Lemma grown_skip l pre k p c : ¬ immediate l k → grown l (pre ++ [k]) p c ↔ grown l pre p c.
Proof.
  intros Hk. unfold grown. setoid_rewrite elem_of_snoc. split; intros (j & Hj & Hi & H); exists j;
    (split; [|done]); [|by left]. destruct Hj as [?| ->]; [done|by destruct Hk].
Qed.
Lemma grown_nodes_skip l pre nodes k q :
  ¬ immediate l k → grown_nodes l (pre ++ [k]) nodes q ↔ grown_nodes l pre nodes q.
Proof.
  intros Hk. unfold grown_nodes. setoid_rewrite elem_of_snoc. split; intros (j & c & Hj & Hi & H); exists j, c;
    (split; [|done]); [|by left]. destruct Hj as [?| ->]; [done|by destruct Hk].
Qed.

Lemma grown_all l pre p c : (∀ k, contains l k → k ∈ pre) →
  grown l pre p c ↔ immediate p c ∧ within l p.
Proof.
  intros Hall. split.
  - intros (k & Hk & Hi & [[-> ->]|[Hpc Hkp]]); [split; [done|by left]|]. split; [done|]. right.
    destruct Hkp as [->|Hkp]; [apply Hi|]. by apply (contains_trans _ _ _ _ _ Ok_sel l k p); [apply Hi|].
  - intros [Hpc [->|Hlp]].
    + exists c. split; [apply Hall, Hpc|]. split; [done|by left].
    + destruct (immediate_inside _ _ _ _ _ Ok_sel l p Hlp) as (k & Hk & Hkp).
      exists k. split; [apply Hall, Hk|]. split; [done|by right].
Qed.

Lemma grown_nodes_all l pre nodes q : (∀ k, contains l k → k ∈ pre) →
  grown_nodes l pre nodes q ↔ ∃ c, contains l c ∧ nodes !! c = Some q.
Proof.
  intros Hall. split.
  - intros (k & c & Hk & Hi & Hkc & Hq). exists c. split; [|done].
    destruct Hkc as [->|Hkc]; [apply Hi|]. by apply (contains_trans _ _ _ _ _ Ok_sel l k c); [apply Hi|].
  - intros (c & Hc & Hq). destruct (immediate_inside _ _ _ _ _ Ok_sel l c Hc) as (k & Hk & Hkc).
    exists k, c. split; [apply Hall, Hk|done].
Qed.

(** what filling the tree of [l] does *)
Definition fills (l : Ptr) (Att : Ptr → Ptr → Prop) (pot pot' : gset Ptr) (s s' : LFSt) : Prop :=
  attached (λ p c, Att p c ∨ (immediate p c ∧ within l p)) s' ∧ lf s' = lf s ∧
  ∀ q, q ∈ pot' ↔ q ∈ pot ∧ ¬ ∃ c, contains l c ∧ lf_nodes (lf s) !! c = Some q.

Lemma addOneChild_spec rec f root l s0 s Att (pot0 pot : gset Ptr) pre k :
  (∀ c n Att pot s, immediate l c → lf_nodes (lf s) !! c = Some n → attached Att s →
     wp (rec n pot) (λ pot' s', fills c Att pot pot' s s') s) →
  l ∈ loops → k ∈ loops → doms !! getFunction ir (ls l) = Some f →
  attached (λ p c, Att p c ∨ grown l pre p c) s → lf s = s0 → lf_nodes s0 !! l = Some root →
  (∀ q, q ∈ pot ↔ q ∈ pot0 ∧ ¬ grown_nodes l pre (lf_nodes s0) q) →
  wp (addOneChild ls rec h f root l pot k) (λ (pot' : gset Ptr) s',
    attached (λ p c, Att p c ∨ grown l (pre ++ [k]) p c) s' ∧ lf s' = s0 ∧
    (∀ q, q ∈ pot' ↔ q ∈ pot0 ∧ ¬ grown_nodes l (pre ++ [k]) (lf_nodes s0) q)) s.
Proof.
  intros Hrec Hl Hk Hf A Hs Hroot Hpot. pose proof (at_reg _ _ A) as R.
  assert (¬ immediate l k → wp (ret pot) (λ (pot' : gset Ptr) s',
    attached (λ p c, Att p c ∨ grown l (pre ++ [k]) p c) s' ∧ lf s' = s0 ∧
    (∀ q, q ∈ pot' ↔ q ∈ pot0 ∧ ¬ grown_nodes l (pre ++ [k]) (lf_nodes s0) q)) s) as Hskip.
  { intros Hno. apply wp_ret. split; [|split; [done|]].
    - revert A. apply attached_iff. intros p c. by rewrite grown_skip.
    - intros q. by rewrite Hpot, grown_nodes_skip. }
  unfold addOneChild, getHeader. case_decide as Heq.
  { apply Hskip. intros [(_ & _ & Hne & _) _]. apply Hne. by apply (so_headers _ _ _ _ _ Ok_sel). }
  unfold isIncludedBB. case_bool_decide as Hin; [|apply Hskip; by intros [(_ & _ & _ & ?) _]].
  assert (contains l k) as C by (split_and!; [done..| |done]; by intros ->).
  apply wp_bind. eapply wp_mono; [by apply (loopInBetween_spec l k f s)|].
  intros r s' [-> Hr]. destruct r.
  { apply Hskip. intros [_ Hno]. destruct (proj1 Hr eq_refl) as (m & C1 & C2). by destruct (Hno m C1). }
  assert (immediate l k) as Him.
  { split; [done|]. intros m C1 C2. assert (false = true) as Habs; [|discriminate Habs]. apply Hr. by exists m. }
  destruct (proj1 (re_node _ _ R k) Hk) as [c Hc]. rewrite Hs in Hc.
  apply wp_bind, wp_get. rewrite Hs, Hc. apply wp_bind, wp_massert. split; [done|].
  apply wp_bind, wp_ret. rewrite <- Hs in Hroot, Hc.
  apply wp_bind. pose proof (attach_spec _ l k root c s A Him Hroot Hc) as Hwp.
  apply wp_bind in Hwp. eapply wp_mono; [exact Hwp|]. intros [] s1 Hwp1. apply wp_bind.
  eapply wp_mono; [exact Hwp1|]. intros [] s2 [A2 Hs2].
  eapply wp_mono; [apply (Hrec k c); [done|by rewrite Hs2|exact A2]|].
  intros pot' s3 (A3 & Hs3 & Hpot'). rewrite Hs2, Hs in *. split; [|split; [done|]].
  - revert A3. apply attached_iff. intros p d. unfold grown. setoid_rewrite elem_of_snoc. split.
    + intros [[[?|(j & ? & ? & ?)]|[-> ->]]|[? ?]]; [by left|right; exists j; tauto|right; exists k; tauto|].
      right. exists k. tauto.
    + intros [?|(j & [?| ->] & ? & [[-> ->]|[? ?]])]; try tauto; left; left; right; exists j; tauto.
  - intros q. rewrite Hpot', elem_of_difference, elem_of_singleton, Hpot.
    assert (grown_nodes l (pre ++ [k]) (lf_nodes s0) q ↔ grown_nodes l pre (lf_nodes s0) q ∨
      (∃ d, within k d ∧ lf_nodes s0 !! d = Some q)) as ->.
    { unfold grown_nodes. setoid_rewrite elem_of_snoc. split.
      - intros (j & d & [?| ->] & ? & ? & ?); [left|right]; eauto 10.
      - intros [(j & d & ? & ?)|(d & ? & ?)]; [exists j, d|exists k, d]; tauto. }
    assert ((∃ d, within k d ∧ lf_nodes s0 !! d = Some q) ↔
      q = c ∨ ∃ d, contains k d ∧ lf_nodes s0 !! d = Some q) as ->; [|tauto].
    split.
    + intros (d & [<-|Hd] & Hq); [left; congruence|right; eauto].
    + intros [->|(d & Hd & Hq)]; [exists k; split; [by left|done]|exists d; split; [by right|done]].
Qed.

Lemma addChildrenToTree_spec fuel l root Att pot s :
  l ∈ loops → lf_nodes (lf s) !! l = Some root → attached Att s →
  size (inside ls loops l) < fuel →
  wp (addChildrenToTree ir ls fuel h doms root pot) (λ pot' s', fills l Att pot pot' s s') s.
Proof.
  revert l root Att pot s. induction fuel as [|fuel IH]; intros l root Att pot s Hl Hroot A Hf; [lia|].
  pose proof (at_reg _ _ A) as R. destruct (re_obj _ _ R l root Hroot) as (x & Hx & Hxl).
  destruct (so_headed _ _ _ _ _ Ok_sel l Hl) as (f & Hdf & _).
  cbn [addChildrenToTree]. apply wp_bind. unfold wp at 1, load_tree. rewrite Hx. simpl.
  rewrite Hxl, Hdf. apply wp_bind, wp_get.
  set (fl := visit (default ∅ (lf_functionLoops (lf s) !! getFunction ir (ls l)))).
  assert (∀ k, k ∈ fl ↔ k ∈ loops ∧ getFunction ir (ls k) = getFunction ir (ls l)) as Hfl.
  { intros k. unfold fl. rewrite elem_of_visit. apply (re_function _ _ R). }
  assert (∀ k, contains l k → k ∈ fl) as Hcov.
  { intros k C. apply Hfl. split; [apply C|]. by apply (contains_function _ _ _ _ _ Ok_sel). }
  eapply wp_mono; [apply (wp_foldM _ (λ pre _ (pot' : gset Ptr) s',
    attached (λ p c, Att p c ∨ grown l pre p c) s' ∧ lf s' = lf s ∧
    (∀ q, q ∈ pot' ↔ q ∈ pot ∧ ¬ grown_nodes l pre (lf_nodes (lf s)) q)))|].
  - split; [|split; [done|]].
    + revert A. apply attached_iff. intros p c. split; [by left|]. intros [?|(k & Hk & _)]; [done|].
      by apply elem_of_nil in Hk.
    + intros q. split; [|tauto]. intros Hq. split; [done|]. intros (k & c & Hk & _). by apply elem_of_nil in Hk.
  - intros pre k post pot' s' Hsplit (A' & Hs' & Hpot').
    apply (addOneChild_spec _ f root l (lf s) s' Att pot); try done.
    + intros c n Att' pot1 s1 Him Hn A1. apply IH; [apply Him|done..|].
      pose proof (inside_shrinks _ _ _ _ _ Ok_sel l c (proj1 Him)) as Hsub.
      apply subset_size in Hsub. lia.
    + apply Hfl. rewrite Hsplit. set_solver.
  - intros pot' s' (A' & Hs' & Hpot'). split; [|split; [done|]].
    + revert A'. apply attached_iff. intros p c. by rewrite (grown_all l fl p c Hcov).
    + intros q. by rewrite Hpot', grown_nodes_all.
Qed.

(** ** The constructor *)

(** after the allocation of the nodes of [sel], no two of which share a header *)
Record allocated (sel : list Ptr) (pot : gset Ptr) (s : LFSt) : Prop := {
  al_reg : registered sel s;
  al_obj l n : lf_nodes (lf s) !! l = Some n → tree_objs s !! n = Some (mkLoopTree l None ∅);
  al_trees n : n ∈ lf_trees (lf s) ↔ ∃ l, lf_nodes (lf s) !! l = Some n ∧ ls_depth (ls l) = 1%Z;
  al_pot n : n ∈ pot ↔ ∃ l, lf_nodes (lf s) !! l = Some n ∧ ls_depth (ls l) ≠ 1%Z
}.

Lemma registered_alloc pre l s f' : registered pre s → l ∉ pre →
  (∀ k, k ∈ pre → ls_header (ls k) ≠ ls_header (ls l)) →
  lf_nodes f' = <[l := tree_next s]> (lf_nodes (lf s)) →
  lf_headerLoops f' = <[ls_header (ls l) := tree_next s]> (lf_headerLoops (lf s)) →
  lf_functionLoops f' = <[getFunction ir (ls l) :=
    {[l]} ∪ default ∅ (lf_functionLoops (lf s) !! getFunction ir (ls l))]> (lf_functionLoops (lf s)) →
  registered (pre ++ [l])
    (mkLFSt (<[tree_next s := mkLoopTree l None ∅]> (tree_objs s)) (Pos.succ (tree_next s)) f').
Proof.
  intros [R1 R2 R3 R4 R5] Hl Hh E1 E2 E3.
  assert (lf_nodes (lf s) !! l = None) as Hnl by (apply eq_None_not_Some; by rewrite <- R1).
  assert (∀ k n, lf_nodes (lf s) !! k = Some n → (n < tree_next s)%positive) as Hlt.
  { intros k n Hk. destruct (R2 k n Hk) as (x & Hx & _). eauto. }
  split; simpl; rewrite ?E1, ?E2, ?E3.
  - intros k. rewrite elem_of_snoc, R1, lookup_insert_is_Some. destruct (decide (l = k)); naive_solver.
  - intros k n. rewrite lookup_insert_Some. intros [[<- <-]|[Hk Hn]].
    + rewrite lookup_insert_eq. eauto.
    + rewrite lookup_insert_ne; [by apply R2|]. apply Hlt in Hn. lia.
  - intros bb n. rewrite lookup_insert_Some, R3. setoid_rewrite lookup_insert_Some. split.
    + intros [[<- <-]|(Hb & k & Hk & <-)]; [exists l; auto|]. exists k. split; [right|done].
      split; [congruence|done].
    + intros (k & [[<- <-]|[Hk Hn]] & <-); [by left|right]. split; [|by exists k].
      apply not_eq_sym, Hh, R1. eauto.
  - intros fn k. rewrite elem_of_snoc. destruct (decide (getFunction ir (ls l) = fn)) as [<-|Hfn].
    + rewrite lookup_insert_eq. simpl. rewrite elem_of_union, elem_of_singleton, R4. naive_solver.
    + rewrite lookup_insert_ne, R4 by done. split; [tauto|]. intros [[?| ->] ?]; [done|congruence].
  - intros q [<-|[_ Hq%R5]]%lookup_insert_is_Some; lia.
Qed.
============================================================
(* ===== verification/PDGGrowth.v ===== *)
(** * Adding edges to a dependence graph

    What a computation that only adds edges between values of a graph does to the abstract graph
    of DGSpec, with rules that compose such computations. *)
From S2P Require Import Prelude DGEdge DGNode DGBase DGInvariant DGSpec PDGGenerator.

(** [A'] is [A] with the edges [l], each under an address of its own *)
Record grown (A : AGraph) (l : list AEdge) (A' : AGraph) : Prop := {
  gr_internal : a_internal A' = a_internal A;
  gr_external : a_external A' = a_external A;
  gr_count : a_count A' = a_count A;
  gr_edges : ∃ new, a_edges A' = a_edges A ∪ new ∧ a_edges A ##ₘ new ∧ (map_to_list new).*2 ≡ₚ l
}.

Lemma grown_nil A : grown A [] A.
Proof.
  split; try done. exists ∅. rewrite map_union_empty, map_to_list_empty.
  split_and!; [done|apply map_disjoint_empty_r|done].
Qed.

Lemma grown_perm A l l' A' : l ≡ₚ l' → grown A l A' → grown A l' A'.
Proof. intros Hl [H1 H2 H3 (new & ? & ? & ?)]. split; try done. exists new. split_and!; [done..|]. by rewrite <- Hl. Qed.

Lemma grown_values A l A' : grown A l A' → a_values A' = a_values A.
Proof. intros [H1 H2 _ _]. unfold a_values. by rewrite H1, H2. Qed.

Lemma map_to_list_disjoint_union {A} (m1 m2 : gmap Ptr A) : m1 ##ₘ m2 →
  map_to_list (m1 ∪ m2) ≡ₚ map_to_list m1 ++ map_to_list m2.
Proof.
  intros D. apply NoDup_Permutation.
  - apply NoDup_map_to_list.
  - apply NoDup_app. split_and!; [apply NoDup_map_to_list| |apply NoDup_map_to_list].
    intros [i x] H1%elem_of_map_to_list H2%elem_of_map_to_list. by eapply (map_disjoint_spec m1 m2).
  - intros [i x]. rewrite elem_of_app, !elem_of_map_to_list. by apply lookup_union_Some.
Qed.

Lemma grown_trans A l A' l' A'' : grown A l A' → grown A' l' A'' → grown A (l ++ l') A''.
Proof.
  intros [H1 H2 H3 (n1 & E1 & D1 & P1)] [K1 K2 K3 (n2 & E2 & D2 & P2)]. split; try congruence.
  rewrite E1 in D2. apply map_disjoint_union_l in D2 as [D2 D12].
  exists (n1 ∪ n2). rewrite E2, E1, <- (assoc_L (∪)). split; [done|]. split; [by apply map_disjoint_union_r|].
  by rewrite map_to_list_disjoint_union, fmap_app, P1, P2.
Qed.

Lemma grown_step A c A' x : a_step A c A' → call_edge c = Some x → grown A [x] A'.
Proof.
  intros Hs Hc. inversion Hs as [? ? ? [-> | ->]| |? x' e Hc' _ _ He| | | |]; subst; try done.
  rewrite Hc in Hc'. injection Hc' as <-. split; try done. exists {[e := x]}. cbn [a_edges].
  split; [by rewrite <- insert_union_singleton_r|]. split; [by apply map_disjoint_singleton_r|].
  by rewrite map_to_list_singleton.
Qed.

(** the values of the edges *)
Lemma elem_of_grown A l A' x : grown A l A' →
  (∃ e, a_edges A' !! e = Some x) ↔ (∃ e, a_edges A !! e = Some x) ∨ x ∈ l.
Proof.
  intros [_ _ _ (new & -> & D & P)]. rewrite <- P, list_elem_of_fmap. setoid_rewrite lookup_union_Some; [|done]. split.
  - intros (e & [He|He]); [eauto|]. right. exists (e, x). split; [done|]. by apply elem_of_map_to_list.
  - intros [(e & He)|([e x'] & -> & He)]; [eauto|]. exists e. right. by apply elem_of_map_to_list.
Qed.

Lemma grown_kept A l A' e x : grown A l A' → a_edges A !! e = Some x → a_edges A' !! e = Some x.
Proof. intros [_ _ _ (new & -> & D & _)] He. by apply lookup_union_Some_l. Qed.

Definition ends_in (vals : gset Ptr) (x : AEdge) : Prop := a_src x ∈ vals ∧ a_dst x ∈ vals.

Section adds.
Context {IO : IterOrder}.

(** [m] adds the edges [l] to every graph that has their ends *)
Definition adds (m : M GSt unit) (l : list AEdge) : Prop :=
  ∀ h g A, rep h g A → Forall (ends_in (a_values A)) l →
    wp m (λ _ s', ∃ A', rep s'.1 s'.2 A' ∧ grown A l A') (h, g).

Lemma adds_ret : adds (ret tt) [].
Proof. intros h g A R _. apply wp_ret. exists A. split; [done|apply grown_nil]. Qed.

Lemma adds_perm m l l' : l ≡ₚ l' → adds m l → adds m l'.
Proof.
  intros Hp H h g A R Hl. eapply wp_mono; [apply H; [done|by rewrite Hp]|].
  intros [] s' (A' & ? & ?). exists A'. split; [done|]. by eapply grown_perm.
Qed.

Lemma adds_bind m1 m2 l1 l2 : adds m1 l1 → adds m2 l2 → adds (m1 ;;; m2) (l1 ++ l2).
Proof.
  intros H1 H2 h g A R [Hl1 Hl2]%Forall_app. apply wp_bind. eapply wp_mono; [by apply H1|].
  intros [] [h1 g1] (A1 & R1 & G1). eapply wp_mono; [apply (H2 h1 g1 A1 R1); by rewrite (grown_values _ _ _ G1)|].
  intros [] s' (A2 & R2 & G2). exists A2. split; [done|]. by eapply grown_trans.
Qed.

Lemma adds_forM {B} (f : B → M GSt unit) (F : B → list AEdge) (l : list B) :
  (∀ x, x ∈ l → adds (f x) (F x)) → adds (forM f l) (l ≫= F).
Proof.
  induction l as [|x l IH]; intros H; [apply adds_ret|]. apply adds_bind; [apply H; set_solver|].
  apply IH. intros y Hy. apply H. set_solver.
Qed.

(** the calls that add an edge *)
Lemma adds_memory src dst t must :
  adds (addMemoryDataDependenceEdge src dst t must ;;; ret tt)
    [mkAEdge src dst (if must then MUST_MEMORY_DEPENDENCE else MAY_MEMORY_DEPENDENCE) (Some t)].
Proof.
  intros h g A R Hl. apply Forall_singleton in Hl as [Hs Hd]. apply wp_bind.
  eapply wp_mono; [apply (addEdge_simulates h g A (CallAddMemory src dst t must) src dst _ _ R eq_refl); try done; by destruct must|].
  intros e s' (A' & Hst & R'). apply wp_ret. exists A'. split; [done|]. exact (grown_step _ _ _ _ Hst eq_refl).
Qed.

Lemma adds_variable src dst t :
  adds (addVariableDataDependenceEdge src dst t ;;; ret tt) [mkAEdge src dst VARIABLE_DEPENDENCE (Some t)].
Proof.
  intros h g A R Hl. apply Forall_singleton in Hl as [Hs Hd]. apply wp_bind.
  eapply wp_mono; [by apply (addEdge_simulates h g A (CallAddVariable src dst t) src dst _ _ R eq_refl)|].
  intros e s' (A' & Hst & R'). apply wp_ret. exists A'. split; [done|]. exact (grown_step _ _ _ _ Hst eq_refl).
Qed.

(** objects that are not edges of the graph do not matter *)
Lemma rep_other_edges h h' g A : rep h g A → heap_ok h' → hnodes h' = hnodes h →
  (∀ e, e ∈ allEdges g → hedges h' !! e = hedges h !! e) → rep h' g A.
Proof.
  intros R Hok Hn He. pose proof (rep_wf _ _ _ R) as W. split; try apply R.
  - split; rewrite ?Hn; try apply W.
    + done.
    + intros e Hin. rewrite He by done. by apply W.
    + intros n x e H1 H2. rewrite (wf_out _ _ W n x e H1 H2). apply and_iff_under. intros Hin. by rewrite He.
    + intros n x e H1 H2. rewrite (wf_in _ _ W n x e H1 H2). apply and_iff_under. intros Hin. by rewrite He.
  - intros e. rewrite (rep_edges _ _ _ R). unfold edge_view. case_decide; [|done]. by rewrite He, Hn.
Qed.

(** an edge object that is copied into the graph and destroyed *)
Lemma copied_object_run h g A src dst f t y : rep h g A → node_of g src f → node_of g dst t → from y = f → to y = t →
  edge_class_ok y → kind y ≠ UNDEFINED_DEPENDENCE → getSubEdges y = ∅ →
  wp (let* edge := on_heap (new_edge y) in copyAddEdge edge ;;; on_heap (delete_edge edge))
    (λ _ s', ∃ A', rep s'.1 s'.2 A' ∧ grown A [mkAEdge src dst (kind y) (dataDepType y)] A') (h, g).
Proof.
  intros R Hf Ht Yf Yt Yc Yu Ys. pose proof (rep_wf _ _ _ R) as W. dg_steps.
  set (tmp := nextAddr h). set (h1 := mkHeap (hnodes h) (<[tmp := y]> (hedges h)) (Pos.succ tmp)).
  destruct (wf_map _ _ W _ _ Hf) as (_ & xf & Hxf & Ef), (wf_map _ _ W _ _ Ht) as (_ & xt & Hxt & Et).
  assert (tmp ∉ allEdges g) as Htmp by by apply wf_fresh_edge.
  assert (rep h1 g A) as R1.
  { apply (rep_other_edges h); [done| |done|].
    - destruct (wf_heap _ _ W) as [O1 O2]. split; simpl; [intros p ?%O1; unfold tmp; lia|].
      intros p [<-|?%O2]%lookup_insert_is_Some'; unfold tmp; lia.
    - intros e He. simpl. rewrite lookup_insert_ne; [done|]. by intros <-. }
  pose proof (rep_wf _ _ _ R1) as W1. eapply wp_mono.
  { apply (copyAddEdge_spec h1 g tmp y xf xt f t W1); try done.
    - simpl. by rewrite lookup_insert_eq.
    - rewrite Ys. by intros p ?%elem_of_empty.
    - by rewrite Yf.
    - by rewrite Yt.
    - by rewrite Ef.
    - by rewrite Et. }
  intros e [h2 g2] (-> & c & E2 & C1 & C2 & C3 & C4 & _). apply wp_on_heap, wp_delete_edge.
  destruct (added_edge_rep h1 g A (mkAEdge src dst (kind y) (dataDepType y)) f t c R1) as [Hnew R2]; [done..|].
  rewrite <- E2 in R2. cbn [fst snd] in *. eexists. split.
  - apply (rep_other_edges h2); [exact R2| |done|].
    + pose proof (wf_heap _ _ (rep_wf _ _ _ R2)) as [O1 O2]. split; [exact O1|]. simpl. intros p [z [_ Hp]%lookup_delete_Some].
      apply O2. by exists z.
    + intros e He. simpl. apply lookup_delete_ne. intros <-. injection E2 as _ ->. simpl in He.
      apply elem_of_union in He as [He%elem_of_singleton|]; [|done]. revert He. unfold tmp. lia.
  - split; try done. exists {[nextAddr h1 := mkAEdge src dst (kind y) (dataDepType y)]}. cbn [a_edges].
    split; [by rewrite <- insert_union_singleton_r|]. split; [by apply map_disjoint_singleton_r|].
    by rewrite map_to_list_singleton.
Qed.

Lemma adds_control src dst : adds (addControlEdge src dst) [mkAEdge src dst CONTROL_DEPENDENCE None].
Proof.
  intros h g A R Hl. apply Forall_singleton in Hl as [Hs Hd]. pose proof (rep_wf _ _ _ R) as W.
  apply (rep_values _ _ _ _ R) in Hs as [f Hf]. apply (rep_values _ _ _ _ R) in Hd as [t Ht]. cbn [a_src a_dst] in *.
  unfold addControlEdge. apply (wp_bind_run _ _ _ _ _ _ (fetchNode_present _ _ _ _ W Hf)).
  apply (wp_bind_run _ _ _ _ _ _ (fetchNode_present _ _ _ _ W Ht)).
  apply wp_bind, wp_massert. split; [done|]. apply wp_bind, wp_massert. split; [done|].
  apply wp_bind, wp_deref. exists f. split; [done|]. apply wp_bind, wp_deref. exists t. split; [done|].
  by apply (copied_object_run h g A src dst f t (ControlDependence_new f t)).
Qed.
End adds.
============================================================
◆ **WORK TO BE COMPLETED**: In the listing above, find the line with "assert (grown_nodes l" and the line with "grown_nodes. setoid_rewrite elem_of_snoc. split.", then reproduce both and every line between them exactly.

◆ **RESULT OF THE TASK**:
    assert (grown_nodes l (pre ++ [k]) (lf_nodes s0) q ↔ grown_nodes l pre (lf_nodes s0) q ∨
      (∃ d, within k d ∧ lf_nodes s0 !! d = Some q)) as ->.
    { unfold grown_nodes. setoid_rewrite elem_of_snoc. split.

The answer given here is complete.